- Given records:
(* ===== verification/Cache.v ===== *)
(** * Cache: the response cache of [rag_cache.py]

    [data/.rag_cache.json] maps the md5 hex digest of the normalised
    question ([question.lower().strip()]) to [{question, answer,
    timestamp}]. [get_cached_response] deletes an entry older than seven
    days when it meets it; [cache_response] inserts and then sweeps out
    every expired entry before saving.

    The digest is the Section variable [md5_hexdigest]: md5 is not
    modelled, and no theorem assumes it injective. Time is [datetime.now()]
    in microseconds (the resolution of [isoformat], whose output
    [fromisoformat] reads back exactly). *)

From S2P Require Import Prelude.
Local Open Scope string_scope.

Module RagCache.

Record cache_item := { ci_question : string; ci_answer : string; ci_timestamp : Z }.

(** [CACHE_EXPIRY_DAYS = 7], as a [timedelta] in microseconds. *)
Definition CACHE_EXPIRY_DAYS : Z := 7.
Definition cache_expiry : Z := (CACHE_EXPIRY_DAYS * 86400 * 1000000)%Z.

(** [datetime.now() > cached_time + timedelta(days=CACHE_EXPIRY_DAYS)] *)
Definition is_expired (now : Z) (item : cache_item) : bool :=
  (ci_timestamp item + cache_expiry <? now)%Z.

Section WithDigest.

(** [hashlib.md5(s.encode()).hexdigest()] *)
Variable md5_hexdigest : string -> string.

(** [get_cache_key]: [md5(question.lower().strip())]. *)
Definition get_cache_key (question : string) : string :=
  md5_hexdigest (strip (lower question)).

(** [load_cache]: [{}] when the file is absent or not valid JSON. *)
Definition load_cache (f : stored (gmap string cache_item)) : gmap string cache_item :=
  load_or ∅ f.

Definition save_cache (cache : gmap string cache_item) : stored (gmap string cache_item) :=
  Valid cache.

(** [get_cached_response]: the answer, and the cache file afterwards. *)
Definition get_cached_response (now : Z) (f : stored (gmap string cache_item))
    (question : string) : option string * stored (gmap string cache_item) :=
  let cache := load_cache f in
  let cache_key := get_cache_key question in
  match cache !! cache_key with
  | None => (None, f)
  | Some cached_item =>
      if is_expired now cached_item then (None, save_cache (delete cache_key cache))
      else (Some (ci_answer cached_item), f)
  end.

(** [cache_response]: insert, sweep the expired entries, save. *)
Definition cache_response (now : Z) (f : stored (gmap string cache_item))
    (question answer : string) : stored (gmap string cache_item) :=
  let cache := load_cache f in
  let cache_key := get_cache_key question in
  let cache := <[cache_key := {| ci_question := question; ci_answer := answer;
                                 ci_timestamp := now |}]> cache in
  save_cache (filter (fun kv => is_expired now kv.2 = false) cache).

(** [get_cache_stats]: (total_entries, valid_entries, expired_entries). *)
Definition get_cache_stats (now : Z) (f : stored (gmap string cache_item)) : nat * nat * nat :=
  let cache := load_cache f in
  (size cache,
   size (filter (fun kv => is_expired now kv.2 = false) cache),
   size (filter (fun kv => is_expired now kv.2 = true) cache)).

(** ** Lemmas *)

Lemma load_cache_response (now : Z) (f : stored (gmap string cache_item))
    (question answer : string) (k : string) :
  load_cache (cache_response now f question answer) !! k =
  if decide (k = get_cache_key question) then
    Some {| ci_question := question; ci_answer := answer; ci_timestamp := now |}
  else
    match load_cache f !! k with
    | Some i => if is_expired now i then None else Some i
    | None => None
    end.
Proof.
  unfold cache_response, save_cache, load_cache at 1. simpl.
  rewrite map_lookup_filter. destruct (decide (k = get_cache_key question)) as [->|Hne].
  - rewrite lookup_insert_eq. simpl. unfold is_expired. simpl.
    rewrite option_guard_True; [done|]. apply Z.ltb_ge.
    unfold cache_expiry, CACHE_EXPIRY_DAYS. lia.
  - rewrite lookup_insert_ne by done. destruct (load_cache f !! k) as [i|]; simpl; [|done].
    by destruct (is_expired now i).
Qed.

Lemma get_cached_response_hit (now : Z) (f : stored (gmap string cache_item))
    (question : string) (i : cache_item) :
  load_cache f !! get_cache_key question = Some i -> is_expired now i = false ->
  get_cached_response now f question = (Some (ci_answer i), f).
Proof. intros Hi He. unfold get_cached_response. by rewrite Hi, He. Qed.

(** ** Properties *)

(** C4: a stored answer is returned for every question with the same
    normalised form (case-folded and stripped) until the TTL has passed,
    the boundary instant included, and such a hit does not rewrite the
    cache file. *)
Theorem cache_hit_within_ttl (now now' : Z) (f : stored (gmap string cache_item))
    (q q' a : string) :
  strip (lower q') = strip (lower q) -> (now' <= now + cache_expiry)%Z ->
  get_cached_response now' (cache_response now f q a) q' =
  (Some a, cache_response now f q a).
Proof.
  intros Hq Ht.
  assert (Hk : get_cache_key q' = get_cache_key q) by (unfold get_cache_key; by rewrite Hq).
  apply (get_cached_response_hit _ _ _ {| ci_question := q; ci_answer := a; ci_timestamp := now |}).
  - rewrite load_cache_response, Hk. by rewrite decide_True.
  - unfold is_expired. simpl. apply Z.ltb_ge. lia.
Qed.


(** Lazy expiry: an entry older than the TTL is reported absent and
    is deleted from the cache file, every other entry being kept. *)
Theorem cache_expired_purged (now : Z) (f : stored (gmap string cache_item))
    (q : string) (i : cache_item) :
  load_cache f !! get_cache_key q = Some i -> is_expired now i = true ->
  (get_cached_response now f q).1 = None /\
  load_cache (get_cached_response now f q).2 !! get_cache_key q = None /\
  (forall k, k <> get_cache_key q ->
     load_cache (get_cached_response now f q).2 !! k = load_cache f !! k).
Proof.
  intros Hi He. unfold get_cached_response. rewrite Hi, He. simpl.
  split; [done|]. split; [apply lookup_delete_eq|]. intros k Hk. by apply lookup_delete_ne.
Qed.


(** After [cache_response] the cache file holds the new answer and
    no entry that is expired at that instant (the sweep). *)
Theorem cache_response_sweeps (now : Z) (f : stored (gmap string cache_item))
    (q a : string) :
  load_cache (cache_response now f q a) !! get_cache_key q =
    Some {| ci_question := q; ci_answer := a; ci_timestamp := now |} /\
  (forall k i, load_cache (cache_response now f q a) !! k = Some i -> is_expired now i = false).
Proof.
  split; [rewrite load_cache_response; by rewrite decide_True|].
  intros k i. rewrite load_cache_response. case_decide.
  - intros [= <-]. unfold is_expired. simpl. apply Z.ltb_ge.
    unfold cache_expiry, CACHE_EXPIRY_DAYS. lia.
  - destruct (load_cache f !! k) as [j|]; [|done].
    destruct (is_expired now j) eqn:E; [done|]. by intros [= <-].
Qed.

(** Storing an answer never evicts another entry that is still
    valid. *)
Theorem cache_response_keeps_valid (now : Z) (f : stored (gmap string cache_item))
    (q a k : string) (i : cache_item) :
  k <> get_cache_key q -> load_cache f !! k = Some i -> is_expired now i = false ->
  load_cache (cache_response now f q a) !! k = Some i.
Proof.
  intros Hk Hi He. rewrite load_cache_response, decide_False by done. by rewrite Hi, He.
Qed.


End WithDigest.

(** ** Witnesses, with the identity as digest *)

Definition id_digest (s : string) : string := s.

Lemma cache_hit_within_ttl_witness :
  strip (lower "  When is the Field Trip? ") = strip (lower "when is the field trip?") /\
  (1000 + 604800000000 <= 1000 + cache_expiry)%Z /\
  get_cached_response id_digest (1000 + 604800000000)%Z
    (cache_response id_digest 1000%Z Missing "when is the field trip?" "Nov 14") "  When is the Field Trip? "
  = (Some "Nov 14", cache_response id_digest 1000%Z Missing "when is the field trip?" "Nov 14").
Proof.
  assert (H1 : strip (lower "  When is the Field Trip? ") = strip (lower "when is the field trip?"))
    by reflexivity.
  assert (H2 : (1000 + 604800000000 <= 1000 + cache_expiry)%Z) by (vm_compute; discriminate).
  split; [exact H1|]. split; [exact H2|]. exact (cache_hit_within_ttl id_digest _ _ _ _ _ _ H1 H2).
Defined.

Lemma cache_expired_purged_witness :
  let f := cache_response id_digest 0%Z Missing "what is the dress code?" "Uniform" in
  load_cache f !! get_cache_key id_digest "what is the dress code?" =
    Some {| ci_question := "what is the dress code?"; ci_answer := "Uniform";
            ci_timestamp := 0 |} /\
  is_expired (cache_expiry + 1)%Z
    {| ci_question := "what is the dress code?"; ci_answer := "Uniform"; ci_timestamp := 0 |}
    = true /\
  (get_cached_response id_digest (cache_expiry + 1)%Z f "what is the dress code?").1 = None.
Proof.
  intros f.
  assert (H1 : load_cache f !! get_cache_key id_digest "what is the dress code?" =
    Some {| ci_question := "what is the dress code?"; ci_answer := "Uniform";
            ci_timestamp := 0 |}) by reflexivity.
  assert (H2 : is_expired (cache_expiry + 1)%Z
    {| ci_question := "what is the dress code?"; ci_answer := "Uniform"; ci_timestamp := 0 |}
    = true) by reflexivity.
  split; [exact H1|]. split; [exact H2|]. exact (proj1 (cache_expired_purged id_digest _ _ _ _ H1 H2)).
Defined.

Lemma cache_response_keeps_valid_witness :
  let f := cache_response id_digest 0%Z Missing "when is picture day?" "Nov 20" in
  "when is the concert?" <> get_cache_key id_digest "when is picture day?" /\
  load_cache f !! "when is the concert?" = None /\
  load_cache (cache_response id_digest 5%Z
    (cache_response id_digest 0%Z Missing "when is the concert?" "Friday")
    "when is picture day?" "Nov 20") !! "when is the concert?" =
  Some {| ci_question := "when is the concert?"; ci_answer := "Friday"; ci_timestamp := 0 |}.
Proof.
  intros f. assert (Hk : "when is the concert?" <> get_cache_key id_digest "when is picture day?")
    by discriminate.
  split; [exact Hk|]. split; [reflexivity|].
  apply (cache_response_keeps_valid id_digest 5%Z _ _ _ _ _ Hk); reflexivity.
Defined.

End RagCache.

- Task details:
Output each line of the records above exactly, beginning at the first, and stop once the line containing "Definition load_cache (f" has been output.

- Result of the exercise:
(* ===== verification/Cache.v ===== *)
(** * Cache: the response cache of [rag_cache.py]

    [data/.rag_cache.json] maps the md5 hex digest of the normalised
    question ([question.lower().strip()]) to [{question, answer,
    timestamp}]. [get_cached_response] deletes an entry older than seven
    days when it meets it; [cache_response] inserts and then sweeps out
    every expired entry before saving.

    The digest is the Section variable [md5_hexdigest]: md5 is not
    modelled, and no theorem assumes it injective. Time is [datetime.now()]
    in microseconds (the resolution of [isoformat], whose output
    [fromisoformat] reads back exactly). *)

From S2P Require Import Prelude.
Local Open Scope string_scope.

Module RagCache.

Record cache_item := { ci_question : string; ci_answer : string; ci_timestamp : Z }.

(** [CACHE_EXPIRY_DAYS = 7], as a [timedelta] in microseconds. *)
Definition CACHE_EXPIRY_DAYS : Z := 7.
Definition cache_expiry : Z := (CACHE_EXPIRY_DAYS * 86400 * 1000000)%Z.

(** [datetime.now() > cached_time + timedelta(days=CACHE_EXPIRY_DAYS)] *)
Definition is_expired (now : Z) (item : cache_item) : bool :=
  (ci_timestamp item + cache_expiry <? now)%Z.

Section WithDigest.

(** [hashlib.md5(s.encode()).hexdigest()] *)
Variable md5_hexdigest : string -> string.

(** [get_cache_key]: [md5(question.lower().strip())]. *)
Definition get_cache_key (question : string) : string :=
  md5_hexdigest (strip (lower question)).

(** [load_cache]: [{}] when the file is absent or not valid JSON. *)
Definition load_cache (f : stored (gmap string cache_item)) : gmap string cache_item :=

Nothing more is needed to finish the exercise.